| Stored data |
Lemma running_spec i b s : inv (Some i) b -> susps b !! i = Some s -> susp_ok (cells b) s -> run_ok i s b (oz_runPropagator i b).
Proof using Hg.
  intros Hi Hsi Hs. pose proof (in_cells _ _ Hi) as Hm. assert (alive b i) as Hal by (destruct (qu_cur _ _ (in_queue _ _ Hi) i eq_refl) as (s2 & ? & _ & ?); by exists s2).
  unfold oz_runPropagator. rewrite Hsi. ored. change (map_params (deref (cells b)) (propagator s)) with (current (cells b) s).
  pose proof (view_wf _ (params (current (cells b) s)) Hm) as Hv. pose proof (current_admissible _ s Hm Hs) as Hadm.
  assert (robust (current (cells b) s) = true) as Hrob by (unfold current; rewrite robust_map; apply Hs).
  assert (unify s = true \/ alias_safe (current (cells b) s)) as Hal2 by apply Hs.
  destruct (robust_exact Hg (unify s) _ _ Hv Hadm Hrob Hal2) as (o & Ho & Hgo & He). rewrite Ho. ored.
  pose proof (propagate_sleeps (unify s) (view (cells b) (params (current (cells b) s))) _ Hrob Hal2) as Hsl.
  assert (forall β, cells_sol (cells b) β -> holds (propagator s) β -> osol o β) as Hloss.
  { intros β Hb Hh. apply (He β); [by apply view_sol|by apply current_holds]. }
  assert (forall β, cells_sol (cells b) β -> osol o β -> sharp (propagator s) = true \/ proceeds o = false -> holds (propagator s) β) as Hgain.
  { intros β Hb Hos Hsh. apply (current_holds _ s β Hm Hb Hs). apply (He β); [done|]. unfold current. by rewrite sharp_map. }
  destruct o as [|d|d p'|d x y]; cbn in Hgo.
  - intros β Hb Hh. by destruct (Hloss β Hb Hh).
  - destruct Hgo as [Hd Hr]. pose proof (run_tells _ _ s d Hi Hs Hd Hr) as Hran. pose proof (fun β => within_sol _ _ s d _ β Hi Hd Hran) as Hws.
    pose proof (rn_adds _ _ _ _ _ Hran) as [L S P]. split; [done|]. split; [|split; [|apply Hran]].
    + intros β Hb Hh. apply S. split; [done|]. apply (Hws β). by apply Hloss.
    + intros β Hb'. apply S in Hb' as [Hb Hw]. split; [done|]. intros Hsh. apply Hgain; [done| |by left]. by apply (Hws β).
  - destruct Hgo as (Hd & Hr & Hadm' & Hopen). pose proof (run_tells _ _ s d Hi Hs Hd Hr) as Hran. pose proof (fun β => within_sol _ _ s d _ β Hi Hd Hran) as Hws.
    pose proof (rn_adds _ _ _ _ _ Hran) as [L S P]. destruct (Hsl d p' Ho) as (Hr' & Ha' & Hsh'). exists p'. eexists. split; [done|]. split; [done|].
    split_and!; [|by intros β [Hb _]%S| |by apply (sleeper_ok (Some i) b s d)|apply (sleeper_covered (Some i) b s d); try done; apply Hadm'|apply Hran].
    + intros β. rewrite S. split.
      * intros [Hb Hh]. destruct (Hloss β Hb Hh) as [H1 H2]. split; [|done]. split; [done|]. by apply (Hws β).
      * intros [[Hb Hw] Hh]. split; [done|]. apply Hgain; [done| |by right]. split; [|done]. by apply (Hws β).
    + intros Hsh. apply Hsh'. unfold current. by rewrite sharp_map.
  - destruct Hgo as (Hd & Hr & Hx & Hy). pose proof (run_tells _ _ s d Hi Hs Hd Hr) as Hran. pose proof (fun β => within_sol _ _ s d _ β Hi Hd Hran) as Hws.
    pose proof (rn_adds _ _ _ _ _ Hran) as A. set (b1 := tells (leave_order (current (cells b) s)) d b) in *.
    pose proof (ran_present _ _ _ _ _ x Hi Hs Hran Hx) as Kx. pose proof (ran_present _ _ _ _ _ y Hi Hs Hran Hy) as Ky.
    pose proof (unify_spec Hg (Some i) x y b1 (inv_of _ _ _ _ A) Kx Ky) as Hu. destruct A as [L S P]. destruct (oz_unify x y b1) as [[b2|]|]; [| |done]; ored.
    + destruct Hu as [[L2 S2 P2] Q2]. split; [by apply (leads_then _ b b1 b2)|]. split; [|split].
      * intros β Hb Hh. destruct (Hloss β Hb Hh) as [H1 H2]. apply S2. split; [|done]. apply S. split; [done|]. by apply (Hws β).
      * intros β Hb2. apply S2 in Hb2 as [Hb1 Exy]. apply S in Hb1 as [Hb Hw]. split; [done|]. intros _. apply Hgain; [done| |by right]. split; [|done]. by apply (Hws β).
      * destruct Q2 as [->|Q2]; [apply Hran|]. right. lia.
    + intros β Hb Hh. destruct (Hloss β Hb Hh) as [H1 H2]. apply (Hu β); [|done]. apply S. split; [done|]. by apply (Hws β).
Qed.
End run.
End Run.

| Your objective |
Only the lines above from the one with "pose proof (propagate_sleeps" through the one with "- destruct Hgo as (Hd & Hr & Hadm'" should be duplicated, character for character.

| Written response |
  pose proof (propagate_sleeps (unify s) (view (cells b) (params (current (cells b) s))) _ Hrob Hal2) as Hsl.
  assert (forall β, cells_sol (cells b) β -> holds (propagator s) β -> osol o β) as Hloss.
  { intros β Hb Hh. apply (He β); [by apply view_sol|by apply current_holds]. }
  assert (forall β, cells_sol (cells b) β -> osol o β -> sharp (propagator s) = true \/ proceeds o = false -> holds (propagator s) β) as Hgain.
  { intros β Hb Hos Hsh. apply (current_holds _ s β Hm Hb Hs). apply (He β); [done|]. unfold current. by rewrite sharp_map. }
  destruct o as [|d|d p'|d x y]; cbn in Hgo.
  - intros β Hb Hh. by destruct (Hloss β Hb Hh).
  - destruct Hgo as [Hd Hr]. pose proof (run_tells _ _ s d Hi Hs Hd Hr) as Hran. pose proof (fun β => within_sol _ _ s d _ β Hi Hd Hran) as Hws.
    pose proof (rn_adds _ _ _ _ _ Hran) as [L S P]. split; [done|]. split; [|split; [|apply Hran]].
    + intros β Hb Hh. apply S. split; [done|]. apply (Hws β). by apply Hloss.
    + intros β Hb'. apply S in Hb' as [Hb Hw]. split; [done|]. intros Hsh. apply Hgain; [done| |by left]. by apply (Hws β).
  - destruct Hgo as (Hd & Hr & Hadm' & Hopen). pose proof (run_tells _ _ s d Hi Hs Hd Hr) as Hran. pose proof (fun β => within_sol _ _ s d _ β Hi Hd Hran) as Hws.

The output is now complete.